Oui, je donne là dessus des statistiques édifiantes, sur la composition des plateaux télévisés, ou sur les pages « tribune libre » du Monde et de Libération. Plusieurs tendances lourdes se dégagent : une très nette préférence accordée au point de vue prohibitionniste, mais aussi une très nette préférence accordée à des responsables musulmans de sexe masculin pour représenter le point de vue anti-prohibitionniste. Cela alors que de très nombreuses femmes, célèbres ou anonymes, musulmanes voilées, musulmanes sans voile, maghrébines agnostiques ou athées, françaises de toutes origines et de toutes confessions, avaient pris parti contre cette loi, et ne demandaient qu’à faire entendre leur point de vue. Rien que par leur composition, les plateaux faisaient passer un message : il n’y a que des responsables religieux de sexe masculin pour s’opposer à cette loi ; et contre eux, toutes les femmes maghrébines qui ne portent pas le voile appellent à l’aide le législateur, elles demandent cette loi pour échapper à la tyrannie de « l’Islam des frères ». Des militants et des militantes algériens « éradicateurs » parmi les plus virulents ont eu le monopole de la représentation des « démocrates » et « féministes » algériens, alors que de nombreux démocrates et féministes algériens défendaient un point de vue anti-prohibitionniste. Idem pour l’Iran : Chahdorrt Djavann a été érigée en héroïne et en porte-parole de toutes les femmes iraniennes opprimées, alors que de nombreuses femmes iraniennes, autrement plus légitimes, tenaient un tout autre discours. Je rappelle dans le livre la manière dont le point de vue de Shirin Ebadi a été occulté : Prix Nobel de la Paix, militante féministe ayant combattu le voile obligatoire en Iran, elle s’est prononcée contre l’interdiction du voile dans les écoles françaises. Au nom d’un même principe : la liberté individuelle. C’est cela qu’a dit Shirin Ebadi : les femmes doivent avoir le droit de choisir leur tenue vestimentaire, on ne doit pas les forcer à mettre un voile si elles ne le veulent pas, mais on ne doit pas non plus les forcer à l’enlever si elles veulent le porter. Et son second argument, tout aussi fort, était l’importance de l’école pour l’émancipation des filles.

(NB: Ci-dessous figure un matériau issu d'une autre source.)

Lemma release_stale_ok name m : ok m →
  ok (release_stale name m) ∧ n_byname (release_stale name m) !! name = None ∧ has (release_stale name m) ⊆ has m ∧
  (∀ p i, n_byname m !! name = Some p → knows m p = Some i → i_id i ∉ has (release_stale name m)) ∧
  (∀ id, id ∈ has m → id ∈ has (release_stale name m) ∨
    ∃ p i, n_byname m !! name = Some p ∧ knows m p = Some i ∧ i_id i = id) ∧
  ctrs (release_stale name m) = ctrs m ∧ cc_next (n_cache (release_stale name m)) = cc_next (n_cache m) ∧
  ∀ p, n_byname m !! name ≠ Some p → knows (release_stale name m) p = knows m p.
Proof.
  intros Hok. unfold release_stale, unmapName. destruct (n_byname m !! name) as [old|] eqn:Hold; [|split_and!; [done..|by left|done|done|done]].
  destruct (no_names _ Hok name old Hold) as (i & Hi & Hpretty). set (m1 := with_byname _ m).
  destruct (ask_release old m1 i (no_policy _ Hok) (no_ids _ Hok) Hi) as (m2 & -> & Hb & Hf & Hp & Hh). cbn [fst].
  split_and!.
  - eapply (forget_ok name old i ContainerStateExited m m2); eauto; by intros [|].
  - cbn. rewrite Hb. apply lookup_delete_eq.
  - cbn. rewrite Hh. cbn. set_solver.
  - intros p j [= <-] Hj. simplify_eq. cbn. rewrite Hh. set_solver.
  - intros id Hid. cbn. rewrite Hh. destruct (decide (id = i_id i)) as [->|Hne]; [right; eauto 6|left].
    apply elem_of_difference. split; [done|]. by intros ?%elem_of_singleton.
  - apply Hf.
  - apply Hf.
  - intros p Hne. rewrite known_set_state, bool_decide_eq_false_2 by congruence. apply Hf.
Qed.

Lemma name_of_known m p i : knows m p = Some i → name_of m p = i_pretty i.
Proof. unfold known, name_of, ctr_at. destruct (cc_heap (n_cache m) !! p); [|done]. by intros [= <-]. Qed.

Lemma id_of_known m p i : knows m p = Some i → id_of m p = i_id i.
Proof. unfold known, id_of, ctr_at. destruct (cc_heap (n_cache m) !! p); [|done]. by intros [= <-]. Qed.

Lemma state_of_known m p i : knows m p = Some i → state_of m p = i_state i.
Proof. unfold known, state_of, ctr_at. destruct (cc_heap (n_cache m) !! p); [|done]. by intros [= <-]. Qed.

(** What follows a successful allocation, up to the name. *)
Lemma nri_created_quiet c ctr m :
  let m1 := set_state ContainerStateCreated c (on_cache (markPending c (InsertMount (resource_policy_mount (nc_Id ctr)))) m) in
  let m2 := ExportResourceData E c (runPostAllocateHooks c m1) in
  let m3 := (getPendingAdjustment cfg (nc_Id ctr) m2).1 in
  let m4 := (getPendingUpdates E cfg (Some (nc_Id ctr)) m3).1 in
  n_byname m4 = n_byname m ∧ n_policy m4 = n_policy m ∧ ctrs m4 = ctrs m ∧ cc_next (n_cache m4) = cc_next (n_cache m) ∧
  (∀ q, knows m4 q = knows (set_state ContainerStateCreated c m) q) ∧ (fine m → fine m4).
Proof.
  intros m1 m2 m3 m4.
  assert (quiet m1 m4) as [Hb Hp [[Hc _ Hn Hk] Hu]].
  { trans m3; [|apply getPendingUpdates_quiet]. trans m2; [|apply getPendingAdjustment_quiet].
    etrans; [apply runPostAllocateHooks_quiet|apply ExportResourceData_quiet]. }
  pose proof (markPending_still c _ (n_cache m) (InsertMount_still (resource_policy_mount (nc_Id ctr)))) as Hs.
  pose proof Hs as [[Hc' _ Hn' Hk'] _].
  split_and!; [done|done|by rewrite Hc|by rewrite Hn| |].
  - intros q. rewrite Hk. unfold m1. rewrite !known_set_state. cbn [on_cache with_cache n_cache]. by rewrite Hk'.
  - rewrite Hp. apply acc_mono. intros id x _. rewrite (cpusets_at _ _ id Hc Hu). unfold m1. rewrite cpusets_set_state.
    cbn [on_cache with_cache n_cache]. by rewrite (still_cpusets _ _ _ Hs).
Qed.

Lemma create_container_ok ctr m m' r : ok m → (∀ q i, knows m q = Some i → i_id i ≠ nc_Id ctr) →
  create_container E cfg ctr m = (m', r) → r ≠ Err Panic →
  ok m' ∧
  match r with
  | Ok _ => ∃ p i, ctrs m' !! nc_Id ctr = Some p ∧ knows m' p = Some i ∧ i_id i = nc_Id ctr ∧ i_state i = ContainerStateCreated ∧
      n_byname m' !! i_pretty i = Some p ∧ nc_Id ctr ∈ has m' ∧ has m' ⊆ has m ∪ {[nc_Id ctr]} ∧
      (∀ q j, n_byname m !! i_pretty i = Some q → knows m q = Some j → i_id j ∉ has m') ∧
      ∀ id, id ∈ has m → id ∈ has m' ∨ ∃ q j, n_byname m !! i_pretty i = Some q ∧ knows m q = Some j ∧ i_id j = id
  | Err _ => (nc_Id ctr ∉ has m') ∧ has m' ⊆ has m
  end.
Proof.
  intros Hok Hfresh. unfold create_container.
  destruct (InsertContainer E ctr (Some ContainerStateCreating) (n_cache m)) as [cch ins] eqn:Hins.
  destruct ins as [c|e].
  2:{ apply InsertContainer_spec in Hins as ->. by intros [= <- <-]. }
  destruct (InsertContainer_spec _ _ _ _ _ Hins) as (_ & _ & Hcs & _ & Hsame).
  destruct (insert_ok ctr ContainerStateCreating m cch c Hok Hfresh ltac:(by intros [|]) Hins) as (Hok1 & i & Hi & Hid & Hnot).
  set (m1 := with_cache cch m) in *. rewrite (name_of_known m1 c i Hi).
  destruct (release_stale_ok (i_pretty i) m1 Hok1) as (Hok2 & Hnone & Hsub & Hgone & Hrest & Hc2 & Hn2 & Hk2).
  assert (∀ p, n_byname m1 !! i_pretty i = Some p → p ≠ c) as Hother.
  { intros p Hp ->. destruct (no_names _ Hok (i_pretty i) c Hp) as (j & Hj & _). pose proof (no_next _ Hok c ltac:(eauto)).
    pose proof (InsertContainer_spec _ _ _ _ _ Hins) as (-> & _). lia. }
  assert (knows (release_stale (i_pretty i) m1) c = Some i) as Hi2.
  { rewrite Hk2; [done|]. intros Hc. by apply (Hother c). }
  assert (∀ q j, n_byname m !! i_pretty i = Some q → knows m q = Some j → i_id j ∉ has (release_stale (i_pretty i) m1)) as Hgone'.
  { intros q j Hq Hj. apply (Hgone q j Hq). cbn. by rewrite (proj1 (Hsame q (Hother q Hq))). }
  set (m2 := release_stale (i_pretty i) m1) in *.
  destruct (ask_allocate c m2 i (no_policy _ Hok2) (no_ids _ Hok2) Hi2 (no_requested _ Hok2 c i Hi2) ltac:(by intros ?%Hsub))
    as (m3 & ra & -> & Hb3 & Hf3 & Hp3 & Hh3). destruct ra as [u|e].
  - pose proof (nri_created_quiet c ctr m3) as Hq. cbn zeta in *. set (m4 := ExportResourceData E c _) in *.
    destruct (getPendingAdjustment cfg (nc_Id ctr) m4) as [m5 adjust]. cbn [fst] in Hq.
    destruct (getPendingUpdates E cfg (Some (nc_Id ctr)) m5) as [m6 updates]. cbn [fst] in Hq.
    destruct Hq as (Hb6 & Hp6 & Hc6 & Hn6 & Hk6 & Hu6).
    assert (∀ q, knows m6 q = knows (set_state ContainerStateCreated c m2) q) as Hk.
    { intros q. rewrite Hk6, !known_set_state. by rewrite (cf_known _ _ Hf3). }
    assert (knows m6 c = Some (with_istate ContainerStateCreated i)) as Hc.
    { rewrite Hk, known_set_state, bool_decide_eq_true_2, Hi2 by done. done. }
    assert (mapNameToContainer c m6 = (with_byname (<[i_pretty i := c]> (n_byname m2)) m6, None)) as ->.
    { unfold mapNameToContainer. rewrite (name_of_known _ _ _ Hc). cbn [i_pretty with_istate]. by rewrite Hb6, Hb3, Hnone. }
    intros [= <- <-] _. cbn [fst]. rewrite <- Hid. assert (has m6 = has m2 ∪ {[i_id i]}) as Hh by (by rewrite Hp6).
    split; [|exists c, (with_istate ContainerStateCreated i); split_and!; cbn [n_byname n_policy n_cache with_byname]; try done].
    + apply (enter_ok c i m2); cbn [n_byname n_policy n_cache with_byname]; try done.
      * by rewrite Hc6, (cf_Containers _ _ Hf3).
      * by rewrite Hn6, (cf_next _ _ Hf3).
      * by apply Hu6.
      * by rewrite Hh.
    + rewrite Hc6, (cf_Containers _ _ Hf3), Hc2. cbn. rewrite Hcs, Hid. apply lookup_insert_eq.
    + apply lookup_insert_eq.
    + rewrite Hh. apply elem_of_union_r, elem_of_singleton_2. done.
    + rewrite Hh. by apply union_mono_r.
    + intros q j Hq Hj. rewrite Hh. intros [Hin|Hin%elem_of_singleton]%elem_of_union; [by apply (Hgone' q j)|].
      apply (Hfresh q j Hj). congruence.
    + intros id Hin. rewrite Hh. destruct (Hrest id Hin) as [?|(q & j & Hq & Hj & <-)]; [left; by apply elem_of_union_l|].
      right. exists q, j. split_and!; [done| |done]. by rewrite <- (proj1 (Hsame q (Hother q Hq))).
  - intros [= <- <-] _. split.
    + apply set_state_ok; [|by intros [|]]. eapply nri_ok_frame; [done..|by rewrite Hh3|done].
    + cbn. rewrite Hh3, <- Hid. split; [by intros ?%Hsub|done].
Qed.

Idem, enfin, pour les « beurettes », comme les appellent les grands médias : le discours caricatural et extrêmement brutal des Ni putes ni soumises a été présenté comme « la voix des sans-voile », pour reprendre un titre du journal Libération. Sur ce point, je croise plusieurs enquêtes qui, toutes, montrent que le discours des Ni putes ni soumises est en totale déconnection avec le vécu et le point de vue de ces « sans voile », ces filles qui ont grandi dans des familles musulmanes mais qui ne portent pas le voile. Très massivement, plus encore que les garçons et que les autres filles, elles sont hostiles à l’interdiction du voile, et à sa conséquence inévitable : l’exclusion.

Cette conséquence inévitable a également été absente des débats. Vous parlez d’un débat « abstrait et désincarné ».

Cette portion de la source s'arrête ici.